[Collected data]
Lemma quiet_ok b b' : quiet b b' -> wf b -> wf b' /\ dframe b b'.
Proof. eauto using quiet_wf, quiet_dframe. Qed.

Lemma quiet_nextIndexOf b b' t g p : quiet b b' -> nextIndexOf b' t g p = nextIndexOf b t g p.
Proof. intros []. unfold nextIndexOf. by rewrite q_next0. Qed.
Lemma quiet_committedRaw b b' t g p : quiet b b' -> committedRaw b' t g p = committedRaw b t g p.
Proof. intros []. unfold committedRaw. by rewrite q_committed0. Qed.
Lemma quiet_streamsOf b b' t g : quiet b b' -> streamsOf b' t g = streamsOf b t g.
Proof. intros []. unfold streamsOf. by rewrite q_chans0. Qed.

Lemma wf_rr_range b t g : wf b -> 0 <= rrOf b t g.
Proof. intros []. unfold rrOf. destruct (lookup2 _ _ _) eqn:E; simpl; [eauto|lia]. Qed.

(** ** Quiet operations *)
Lemma quiet_appendWALEntry e b : quiet b (fst (appendWALEntry e b)).
Proof. unfold appendWALEntry. destruct (wal b); [|done]. by destruct (Append e w). Qed.

Lemma quiet_appendWALEntry_eq e b b' err : appendWALEntry e b = (b', err) -> quiet b b'.
Proof. intros E. pose proof (quiet_appendWALEntry e b) as Q. by rewrite E in Q. Qed.

Lemma quiet_queueOffset t g p o b : quiet b (queueOffsetPersistLocked t g p o b).
Proof. unfold queueOffsetPersistLocked, ensureOffsetFlushLoopLocked. by repeat case_match. Qed.

Lemma quiet_setRR t g i b : 0 <= i -> quiet b (setRR t g i b).
Proof.
  intros ?. split; try done. intros Hr t' g' i'. simpl.
  rewrite lookup2_insert2. case_decide; [naive_solver|]. apply Hr.
Qed.

Lemma quiet_putRetryState t g p o e b : quiet b (putRetryState t g p o e b).
Proof. done. Qed.
Lemma quiet_purgeRetryState t g p o b : quiet b (purgeRetryStateLocked t g p o b).
Proof. done. Qed.
Lemma quiet_recordDelivery t g p o at_ b : quiet b (recordDeliveryLocked t g p o at_ b).
Proof. done. Qed.
Lemma quiet_emit ev b : quiet b (emit ev b).
Proof. unfold emit. by destruct (metrics b). Qed.

Lemma quiet_recordRetry now t g p o e b : quiet b (recordRetry now t g p o e b).
Proof. unfold recordRetry. etrans; [apply quiet_putRetryState|apply quiet_appendWALEntry]. Qed.
Lemma dispatchPartitionLocked_wf now t p b : wf b -> wf (dispatchPartitionLocked now t p b).
Proof. apply dispatchFilteredLocked_spec. Qed.
Lemma dispatchPartitionLocked_df now t p b : wf b -> dframe b (dispatchPartitionLocked now t p b).
Proof. apply dispatchFilteredLocked_spec. Qed.
End dispatch.

#[export] Hint Resolve dispatchPartitionLocked_wf dispatchPartitionLocked_df : go.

▶ [PROBLEM STATEMENT]
Which lines above include the word "streamsOf"? Pick them out and copy them.

▶ [SOLUTION FOR THIS EXERCISE]
Lemma quiet_streamsOf b b' t g : quiet b b' -> streamsOf b' t g = streamsOf b t g.
Proof. intros []. unfold streamsOf. by rewrite q_chans0. Qed.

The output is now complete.